(* ===== verification/Prelude.v ===== *)
(** * fre-framework: a verification development

    The framework runs events through a pipeline of stages and hands the
    decision on each event to emission targets.  A client builds a
    [PipelineConfig], starts a [Pipeline] and submits events; the tenant router
    limits the rate per tenant and picks a strand; a coroutine on that strand
    takes the event through the ingest, evaluation, inference and policy stages
    and emits the decision.  Evaluators keep windows of counts in state stores.
    This library models that code as functions on explicit states and as step
    relations, and proves what makes each part correct.  Headers are named
    relative to include/fre/, other sources from the root of the repository.

    ** How code is rendered

    - Integers are [Z] with the wrap-around or the overflow written out; signed
      overflow, null dereferences and loops that do not end make a call answer
      [None].  Floats are the binary64 and binary32 numbers of Ieee.v.
    - [std::expected] is [expected], a call that may throw answers an [outcome],
      code that reads clocks, calls user code or waits is a function in the monad
      [M W] over an abstract world [W]; what it needs of the world is a class
      ([Clock], [Workers], [SyncWorld], [RangeQueryStore], [DynamicLinker],
      [DuckDbEngine], [HttpSocket], [OrtRuntime], [Spdlog]), whose laws are a
      second class ([TimedWorkers], [SyncWorldLaws], [DuckDbLaws], ...).  The
      JSON library is the class [JsonLibrary] with [JsonLaws].
    - [std::sort] and [std::hash] are any functions with the documented
      properties ([StdSort], [StdHash]).
    - Loops without a structural bound take fuel; a theorem states the fuel that
      is enough, and running out is a value of its own.
    - Threads interleave at the steps of a relation; reachability and rule
      induction give the invariants.

    ** Files

    - Prelude.v: monads, classes, machine integers, standard algorithms, shared
      lemmas.  Ieee.v: floating point, [strtod], formatting of doubles.
    - CoreTypes.v (core/verdict.hpp, event.hpp, decision.hpp) and Errors.v
      (core/error.hpp, src/pipeline/error.cpp): data and messages.
    - DecisionTypes.v (core/decision_type.hpp, src/pipeline/decision_type.cpp):
      the registry of decision types, its invariant, registration, and the
      active decisions of a decision.
    - RuleEngine.v (src/policy/rule_engine.cpp): rules are evaluated as they are
      documented ([documented]) on contexts of which the documentation says one
      thing ([unambiguous]), and examples of where code and documentation differ;
      [holds] is what the branches decide on any context.  RuleTree.v: rules
      as objects of a heap that own their children; copies are deep, moves
      hand over, and nothing is leaked or freed twice.
    - StateStore.v (state/window_store.hpp, src/state/window_store.cpp): the
      class [StateStore] with the laws clients rely on, and the sharded
      in-process store, which refines one map and implements the class.
      ExternalStore.v (src/state/external_store.cpp): the store that falls back
      to it.
    - DuckDb.v (src/state/duckdb_window_store.cpp): the persistent store over a
      class of SQL statements and its laws.  DuckDbStore.v: it implements the
      class [StateStore]; batches and compare_and_swap are atomic whatever
      statement fails; old epochs move to the archive; range queries sum rows.
      Archive.v: moving epochs to the archive changes no sum.  Handles.v: the same
      operations with the owners of the library's handles; they do what DuckDb.v
      says, use open handles only and leave none open.
    - WriteBack.v (src/state/write_back_window_store.cpp): the in-process store
      that marks what it must still write to the database.  Once loaded it answers
      like one map however the database fails, and the values of keys that were
      not expired survive a restart if the last flush works.  WriteBackFlush.v: writers and
      flushes interleaved; one flush at a time loses nothing, two can.
    - Threshold.v (evaluator/threshold_evaluator.hpp), proved against the class:
      counts, flags, and no lost update under interleaving.  Evaluators.v: allow
      and deny lists, and history over windows.  Plugin.v (core/plugin_abi.h,
      src/evaluator/plugin_loader.cpp): every resource of a plugin is released.
    - ShuffleShard.v, TokenBucket.v, TenantRouter.v
      (src/sharding/tenant_router.cpp, sharding/hash_seeds.hpp) and FleetRouter.v
      (service/src/fleet_router.cpp): the K-of-N assignment and where it ends or
      diverges, the lock-free bucket at the level of its atomic actions, slots
      per tenant, and the owners of a tenant.
    - Config.v (pipeline/pipeline_config.hpp, src/pipeline/pipeline_config.cpp):
      the builder against the contract of the configuration ([contract_valid]):
      what it accepts, what it overlooks, and the error of each refusal.
    - Stages.v (ingest, evaluation, inference), EmitStage.v and PolicyStage.v
      (src/stage/): each stage on every branch, the ends of its loops, and its
      failure modes.  InferenceWorkers.v: the threads of the inference stage and
      the locals they refer to.
    - RunEvent.v ([run_event] of src/pipeline/pipeline.cpp): an event becomes one
      decision over all stages, or is rejected as invalid in a synchronous run,
      when no evaluator throws.  Pipeline.v (the class [Pipeline]): every
      interleaving of submissions, strands, drains and restarts accounts for
      every event and keeps the order of each tenant; what drains and concurrency
      caps do.  SyncSubmit.v ([submit_sync]): caller and coroutine agree on
      whether a decision was made, and when the caller may be ahead of the
      emission.  StopToken.v: the stop state that sources and
      tokens share.  Mixed.v (both together): any number of calls
      of [submit] and [submit_sync] on one pipeline; every accepted event is
      accounted for, and a caller is told what was emitted.
    - Logging.v (src/pipeline/logging.cpp): loggers with their levels, the audit
      line, and the bounded queue between a post and its writing.  AuditLog.v
      (the call of [log_audit] in [run_event]): with deciding and emitting as
      separate steps, every decision is given to [log_audit] before it is emitted,
      in the same order per strand; its record is posted if the level lets it
      through, and written if the queue never overruns.
    - Json.v: the interface to the JSON library.  Serializer.v
      (src/service/decision_serializer.cpp): a written decision is read back.
    - Http.v, Harness.v, Service.v (service/src/harness.cpp): request and response
      texts; one connection and the few effects it can have; start, stop, and
      connections interleaved with the threads of the pipeline, where every
      accepted request is one event the pipeline accounts for.  ServiceLife.v: main,
      the accepting thread and the connections, and which of them outlive what
      they refer to.  Main.v
      (service/src/main.cpp): what [main] serves is such a service, and how it ends.
    - Onnx.v (src/evaluator/onnx_inference_evaluator.cpp): an evaluator of an
      inference stage.
    - Concepts.v (core/concepts.hpp): the concepts of evaluators and targets as
      classes, the library's types as their instances, the contracts they keep.
    - Scenario.v: lemmas about whole runs, shared by the files below: how a run of
      an event is put together, what rules without clocks say, what a client sees
      that submits and drains.
    - Detection.v: a pipeline with a threshold evaluator over any state store; each
      window is counted and flagged exactly.
    - MultiDecision.v (examples/multi_decision_pipeline/main.cpp) and Examples.v
      (examples/minimal_pipeline/main.cpp, examples/ml_pipeline/main.cpp): the
      example programs from their evaluators to their [main]; what they decide is
      what their comments announce, for the events whose coroutines run before a
      drain gives up.

    ** Fuel

    The assignment loop ends within 9 + N/2 turns for a power of two N and K at
    most N/2 ([assign_fuel]); the inference loop polls every 100 microseconds,
    so 10 * timeout + 1 rounds reach its deadline ([await_fuel]); the emit loop
    runs at most retry_limit + 2 rounds ([emit_fuel]); [submit_sync] polls every
    5 ms of its budget ([poll_fuel]); copies and destructions of a rule go as deep
    as the rule ([rule_depth]).

    ** Not modelled

    Of the logging what only calls the library.  The Redis backend is a stub in
    the source and modelled as that.  The test harness the ML example drives is an
    interface, as the repository lacks it.  In Detection.v and in the examples the
    stages of a task are one step; evaluations that interleave on one window are
    Threshold.v's.
    In Service.v connections are steps that come in any order and their calls of
    the pipeline are whole, so a drain comes when no event is being run; the
    accept loop and [run] are ServiceLife.v's, which leaves out what connections
    answer.  Whether closing the acceptor throws and whether the accept thread
    then ends is up to the class [HttpListener]; [main_end] is what [main] does
    once the connections are over, ServiceLife.v has those that are not.  Handles.v takes the calls of a store one after the other.  Exceptions
    of the file system and failing allocations are not modelled.  Atomic
    read-modify-write operations and critical sections are single steps, and so is
    a call of the tenant router within the pipeline; weak memory orders are not
    modelled. *)

From stdpp Require Export base numbers list strings gmap sorting pretty.
From Stdlib Require Export ZArith Lia.
(** [floor(num / den * 10^k)] and the remainder, with the divisor used. *)
Definition scaled (num den k : Z) : Z * Z * Z :=
  let n := if Z.leb 0 k then num * 10 ^ k else num in
  let d := if Z.leb 0 k then den else den * 10 ^ (- k) in
  (n / d, n mod d, d).

(** The largest [k] with [10^k <= num / den], searched upwards from [k]. *)
Fixpoint decimal_exponent (fuel : nat) (num den k : Z) : Z :=
  match fuel with
  | O => k
  | S fuel' =>
      let '(q, _, _) := scaled num den (- (k + 1)) in
      if Z.leb 1 q then decimal_exponent fuel' num den (k + 1) else k
  end.

Definition digit_count (z : Z) : nat := String.length (to_string_Z z).

(** [c * 10^e10] reads back as [x]. *)
Definition reads_back (neg : bool) (x : float64) (c e10 : Z) : bool :=
  SFeqb (Strtod.round_decimal neg c (digit_count c) e10) x.

(** The shortest significand and its decimal exponent, from [p] digits on;
    17 digits always identify a double. *)
Fixpoint shortest (fuel : nat) (p : Z) (neg : bool) (x : float64) (num den k : Z) : Z * Z :=
  let e10 := k + 1 - p in
  let '(q, r, d) := scaled num den (- e10) in
  let nearest := if (Z.ltb (2 * r) d || (Z.eqb (2 * r) d && Z.even q))%bool then q else q + 1 in
  match fuel with
  | O => (nearest, e10)
  | S fuel' =>
      let lo := reads_back neg x q e10 in
      let hi := reads_back neg x (q + 1) e10 in
      if (lo && hi)%bool then (nearest, e10)
      else if lo then (q, e10)
      else if hi then (q + 1, e10)
      else shortest fuel' (p + 1) neg x num den k
  end.

Fixpoint strip_zeros (fuel : nat) (c e10 : Z) : Z * Z :=
  match fuel with
  | O => (c, e10)
  | S fuel' =>
      if Z.eqb (c mod 10) 0 then strip_zeros fuel' (c / 10) (e10 + 1) else (c, e10)
  end.

Fixpoint zeros (n : nat) : string :=
  match n with O => "" | S n' => "0" +:+ zeros n' end.

Definition scientific (digits : string) (e : Z) : string :=
  let mantissa :=
    match digits with
    | String c EmptyString => String c EmptyString
    | String c rest => String c ("." +:+ rest)
    | EmptyString => ""
    end in
  let mag := to_string_Z (Z.abs e) in
  mantissa +:+ "e" +:+ (if Z.ltb e 0 then "-" else "+")
    +:+ (if Z.ltb (Z.abs e) 10 then "0" +:+ mag else mag).

Definition fixed (digits : string) (num den e10 : Z) : string :=
  let n := Z.of_nat (String.length digits) in
  if Z.leb 0 e10 then to_string_Z (num / den)
  else if Z.ltb 0 (n + e10) then
    let whole := Z.to_nat (n + e10) in
    String.substring 0 whole digits +:+ "." +:+ String.substring whole (String.length digits) digits
  else "0." +:+ zeros (Z.to_nat (- (n + e10))) +:+ digits.

Definition format_double (x : float64) : string :=
  match x with
  | S754_zero s => if s then "-0" else "0"
  | S754_infinity s => if s then "-inf" else "inf"
  | S754_nan => "nan"
  | S754_finite s m e =>
      let num := if Z.leb 0 e then Zpos m * 2 ^ e else Zpos m in
      let den := if Z.leb 0 e then 1 else 2 ^ (- e) in
      let k := decimal_exponent 8 num den ((Z.log2 num - Z.log2 den) * 30103 / 100000 - 2) in
      let '(c, e10) := shortest 17 1 s x num den k in
      let '(c, e10) := strip_zeros 20 c e10 in
      let digits := to_string_Z c in
      let sci := scientific digits (Z.of_nat (String.length digits) - 1 + e10) in
      let fix_ := fixed digits num den e10 in
      (if s then "-" else "")
        +:+ (if Nat.leb (String.length fix_) (String.length sci) then fix_ else sci)
  end.

End FormatDouble.

(** ** Exact integers of binary64 *)

(** The float with value [p] when [p] has at most 53 bits. *)
Definition int_mantissa (p : positive) : positive :=
  match (prec64 - Zpos (digits2_pos p))%Z with
  | Zpos d => Pos.iter xO p d
  | _ => p
  end.

Definition int_float (p : positive) : float64 :=
  S754_finite false (int_mantissa p) (Zpos (digits2_pos p) - prec64).

Lemma digits2_pos_bounds (p : positive) :
  2 ^ (Zpos (digits2_pos p) - 1) <= Zpos p < 2 ^ Zpos (digits2_pos p).
Proof.
  induction p as [p IH|p IH|]; cbn [digits2_pos]; [| |cbn; lia].
  all: rewrite Pos2Z.inj_succ.
  all: replace (Z.succ (Zpos (digits2_pos p)) - 1) with (Zpos (digits2_pos p)) by lia.
  all: rewrite Z.pow_succ_r by lia.
  all: replace (Zpos (digits2_pos p)) with (Z.succ (Zpos (digits2_pos p) - 1)) at 1 by lia.
  all: rewrite Z.pow_succ_r by lia.
  all: lia.
Qed.

Lemma digits2_pos_unique (p : positive) (d : Z) :
  0 < d -> 2 ^ (d - 1) <= Zpos p < 2 ^ d -> Zpos (digits2_pos p) = d.
Proof.
  intros Hd Hp. pose proof (digits2_pos_bounds p) as Hb.
  destruct (Z.lt_trichotomy (Zpos (digits2_pos p)) d) as [Hlt|[?|Hgt]]; [|done|].
  - assert (2 ^ Zpos (digits2_pos p) <= 2 ^ (d - 1)) by (apply Z.pow_le_mono_r; lia). lia.
  - assert (2 ^ d <= 2 ^ (Zpos (digits2_pos p) - 1)) by (apply Z.pow_le_mono_r; lia). lia.
Qed.

Lemma pos_iter_xO (p d : positive) : Zpos (Pos.iter xO p d) = Zpos p * 2 ^ Zpos d.
Proof.
  induction d as [|d IH] using Pos.peano_ind; [simpl; lia|].
  rewrite Pos.iter_succ, Pos2Z.inj_xO, IH, Pos2Z.inj_succ, Z.pow_succ_r; lia.
Qed.

Lemma iter_pos_nat {A : Type} (f : A -> A) (n : positive) (x : A) :
  iter_pos f n x = Nat.iter (Pos.to_nat n) f x.
Proof.
  revert x. induction n as [n IH|n IH|]; intros x; cbn [iter_pos]; [| |done].
  - rewrite !IH, <- Nat.iter_add. rewrite Pos2Nat.inj_xI.
    replace (S (2 * Pos.to_nat n)) with (Pos.to_nat n + Pos.to_nat n + 1)%nat by lia.
    by rewrite (Nat.iter_add _ 1).
  - rewrite !IH, <- Nat.iter_add. f_equal. lia.
Qed.

Lemma shr_1_even (a : Z) :
  shr_1 {| shr_m := 2 * a; shr_r := false; shr_s := false |}
  = {| shr_m := a; shr_r := false; shr_s := false |}.
Proof. by destruct a. Qed.

Lemma shr_exact (a : Z) (k : nat) :
  Nat.iter k shr_1 {| shr_m := a * 2 ^ Z.of_nat k; shr_r := false; shr_s := false |}
  = {| shr_m := a; shr_r := false; shr_s := false |}.
Proof.
  induction k as [|k IH]; [cbn; f_equal; lia|].
  rewrite Nat.iter_succ_r, Nat2Z.inj_succ, Z.pow_succ_r by lia.
  replace (a * (2 * 2 ^ Z.of_nat k)) with (2 * (a * 2 ^ Z.of_nat k)) by lia.
  by rewrite shr_1_even, IH.
Qed.

Lemma int_mantissa_val (p : positive) :
  Zpos (digits2_pos p) <= prec64 ->
  Zpos (int_mantissa p) = Zpos p * 2 ^ (prec64 - Zpos (digits2_pos p)).
Proof.
  intros Hd. unfold int_mantissa.
  destruct (prec64 - Zpos (digits2_pos p)) as [|d|d] eqn:E; [cbn; lia|apply pos_iter_xO|lia].
Qed.

Lemma int_mantissa_digits (p : positive) :
  Zpos (digits2_pos p) <= prec64 -> Zpos (digits2_pos (int_mantissa p)) = prec64.
Proof.
  intros Hd. apply digits2_pos_unique; [done|]. rewrite int_mantissa_val by done.
  pose proof (digits2_pos_bounds p) as [Hlo Hhi].
  assert (E1 : 2 ^ prec64 = 2 ^ Zpos (digits2_pos p) * 2 ^ (prec64 - Zpos (digits2_pos p)))
    by (rewrite <- Z.pow_add_r by lia; f_equal; lia).
  assert (E2 : 2 ^ (prec64 - 1)
               = 2 ^ (Zpos (digits2_pos p) - 1) * 2 ^ (prec64 - Zpos (digits2_pos p)))
    by (rewrite <- Z.pow_add_r by lia; f_equal; lia).
  rewrite E1, E2.
  assert (0 < 2 ^ (prec64 - Zpos (digits2_pos p))) by (apply Z.pow_pos_nonneg; lia).
  split; [apply Z.mul_le_mono_nonneg_r; lia | apply Z.mul_lt_mono_pos_r; lia].
Qed.

(** Rounding whose alignment shift is exact and leaves a full mantissa. *)
Lemma round_aux_exact (mx ex : Z) (m : positive) (e : Z) :
  shr_fexp prec64 emax64 mx ex loc_Exact
    = ({| shr_m := Zpos m; shr_r := false; shr_s := false |}, e) ->
  Zpos (digits2_pos m) = prec64 -> emin prec64 emax64 <= e <= emax64 - prec64 ->
  binary_round_aux prec64 emax64 false mx ex loc_Exact = S754_finite false m e.
Proof.
  intros Hs Hd He. unfold binary_round_aux. rewrite Hs.
  cbn [shr_m loc_of_shr_record round_nearest_even]. unfold shr_fexp.
  replace (fexp prec64 emax64 (Zdigits2 (Zpos m) + e) - e) with 0
    by (cbn [Zdigits2]; rewrite Hd; unfold fexp; lia).
  cbn [shr shr_record_of_loc shr_m].
  destruct (Z.leb_spec e (emax64 - prec64)); [done|lia].
Qed.

Lemma round_aux_full (m : positive) (e : Z) :
  Zpos (digits2_pos m) = prec64 -> emin prec64 emax64 <= e <= emax64 - prec64 ->
  binary_round_aux prec64 emax64 false (Zpos m) e loc_Exact = S754_finite false m e.
Proof.
  intros Hd He. apply round_aux_exact; [|done|done]. unfold shr_fexp.
  replace (fexp prec64 emax64 (Zdigits2 (Zpos m) + e) - e) with 0; [done|].
  cbn [Zdigits2]. rewrite Hd. unfold fexp. lia.
Qed.
(* ===== verification/Errors.v ===== *)
(** * Error types and their messages

    include/fre/core/error.hpp and src/pipeline/error.cpp: the error records of
    every layer, the [Error] variant that unites them, and [message()]. *)

From S2P Require Import Prelude CoreTypes.

Open Scope string_scope.

Inductive ConfigErrorCode : Type :=
| RequiredStageMissing | LatencyBudgetExceeded | UndefinedStageDependency
| InvalidShardingConfig | EvaluatorLoadFailed | InvalidWindowConfig | InvalidPolicyRule
| ConfigUnknown.

Record ConfigError : Type := mkConfigError { ce_code : ConfigErrorCode; ce_detail : string }.

Inductive EvaluatorErrorCode : Type :=
| EvalTimeout | EvalInternalError | EvalInvalidInput | EvalNotInitialized.

Record EvaluatorError : Type := mkEvaluatorError {
  ee_code : EvaluatorErrorCode; ee_evaluator_id : string; ee_detail : string }.

Inductive StoreErrorCode : Type :=
| StoreUnavailable | StoreTimeout | StoreCasFailed | StoreSerializationError | QueryRangeError.

Record StoreError : Type := mkStoreError { se_code : StoreErrorCode; se_detail : string }.

Inductive EmissionErrorCode : Type :=
| TargetUnavailable | EmissionTimeout | BufferFull | EmissionSerializationError.

Record EmissionError : Type := mkEmissionError {
  eme_code : EmissionErrorCode; eme_target_id : string; eme_detail : string }.

Inductive RateLimitErrorCode : Type := Exhausted | ConcurrencyCapReached.

Record RateLimitError : Type := mkRateLimitError {
  rle_code : RateLimitErrorCode; rle_tenant_id : string }.

Inductive PipelineErrorCode : Type := NotRunning | AlreadyRunning | DrainTimeout | SubmitRejected.

Record PipelineError : Type := mkPipelineError { pe_code : PipelineErrorCode; pe_detail : string }.

Inductive FleetRoutingErrorCode : Type := NotOwner | TopologyUnavailable.

Record FleetRoutingError : Type := mkFleetRoutingError {
  fre_code : FleetRoutingErrorCode; fre_tenant_id : string; fre_redirect_hint : string }.

Inductive Error : Type :=
| ErrConfig (e : ConfigError)
| ErrEvaluator (e : EvaluatorError)
| ErrStore (e : StoreError)
| ErrEmission (e : EmissionError)
| ErrRateLimit (e : RateLimitError)
| ErrPipeline (e : PipelineError)
| ErrFleetRouting (e : FleetRoutingError).

(** [detail.empty() ? code : format("{}: {}", code, detail)]. *)
Definition with_detail (code detail : string) : string :=
  if str_empty detail then code else code ++ ": " ++ detail.

Definition ConfigError_message (e : ConfigError) : string :=
  let code := match ce_code e with
    | RequiredStageMissing => "RequiredStageMissing"
    | LatencyBudgetExceeded => "LatencyBudgetExceeded"
    | UndefinedStageDependency => "UndefinedStageDependency"
    | InvalidShardingConfig => "InvalidShardingConfig"
    | EvaluatorLoadFailed => "EvaluatorLoadFailed"
    | InvalidWindowConfig => "InvalidWindowConfig"
    | InvalidPolicyRule => "InvalidPolicyRule"
    | ConfigUnknown => "Unknown"
    end in
  with_detail code (ce_detail e).

Definition EvaluatorError_message (e : EvaluatorError) : string :=
  let code := match ee_code e with
    | EvalTimeout => "Timeout"
    | EvalInternalError => "InternalError"
    | EvalInvalidInput => "InvalidInput"
    | EvalNotInitialized => "NotInitialized"
    end in
  if str_empty (ee_evaluator_id e) then with_detail code (ee_detail e)
  else if str_empty (ee_detail e) then code ++ "[" ++ ee_evaluator_id e ++ "]"
  else code ++ "[" ++ ee_evaluator_id e ++ "]: " ++ ee_detail e.

Definition StoreError_message (e : StoreError) : string :=
  let code := match se_code e with
    | StoreUnavailable => "Unavailable"
    | StoreTimeout => "Timeout"
    | StoreCasFailed => "CasFailed"
    | StoreSerializationError => "SerializationError"
    | QueryRangeError => "QueryRangeError"
    end in
  with_detail code (se_detail e).

Definition EmissionError_message (e : EmissionError) : string :=
  let code := match eme_code e with
    | TargetUnavailable => "TargetUnavailable"
    | EmissionTimeout => "Timeout"
    | BufferFull => "BufferFull"
    | EmissionSerializationError => "SerializationError"
    end in
  if str_empty (eme_target_id e) then code ++ ": " ++ eme_detail e
  else code ++ "[" ++ eme_target_id e ++ "]: " ++ eme_detail e.

Definition RateLimitError_message (e : RateLimitError) : string :=
  let code := match rle_code e with
    | Exhausted => "RateLimitExhausted"
    | ConcurrencyCapReached => "ConcurrencyCapReached"
    end in
  if str_empty (rle_tenant_id e) then code else code ++ "[" ++ rle_tenant_id e ++ "]".

Definition PipelineError_message (e : PipelineError) : string :=
  let code := match pe_code e with
    | NotRunning => "NotRunning"
    | AlreadyRunning => "AlreadyRunning"
    | DrainTimeout => "DrainTimeout"
    | SubmitRejected => "SubmitRejected"
    end in
  with_detail code (pe_detail e).

Definition FleetRoutingError_message (e : FleetRoutingError) : string :=
  let code := match fre_code e with
    | NotOwner => "FleetNotOwner"
    | TopologyUnavailable => "TopologyUnavailable"
    end in
  if str_empty (fre_redirect_hint e) then
    if str_empty (fre_tenant_id e) then code else code ++ "[" ++ fre_tenant_id e ++ "]"
  else code ++ "[" ++ fre_tenant_id e ++ "] hint=" ++ fre_redirect_hint e.

Definition error_message (e : Error) : string :=
  match e with
  | ErrConfig e => ConfigError_message e
  | ErrEvaluator e => EvaluatorError_message e
  | ErrStore e => StoreError_message e
  | ErrEmission e => EmissionError_message e
  | ErrRateLimit e => RateLimitError_message e
  | ErrPipeline e => PipelineError_message e
  | ErrFleetRouting e => FleetRoutingError_message e
  end.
========
§ **YOUR OBJECTIVE**: Reproduce the lines above, beginning at the line with "let k := decimal_exponent" and stopping after the line with "let sci := scientific", exactly as they are.

§ **RESPONSE TO THE EXERCISE**:
      let k := decimal_exponent 8 num den ((Z.log2 num - Z.log2 den) * 30103 / 100000 - 2) in
      let '(c, e10) := shortest 17 1 s x num den k in
      let '(c, e10) := strip_zeros 20 c e10 in
      let digits := to_string_Z c in
      let sci := scientific digits (Z.of_nat (String.length digits) - 1 + e10) in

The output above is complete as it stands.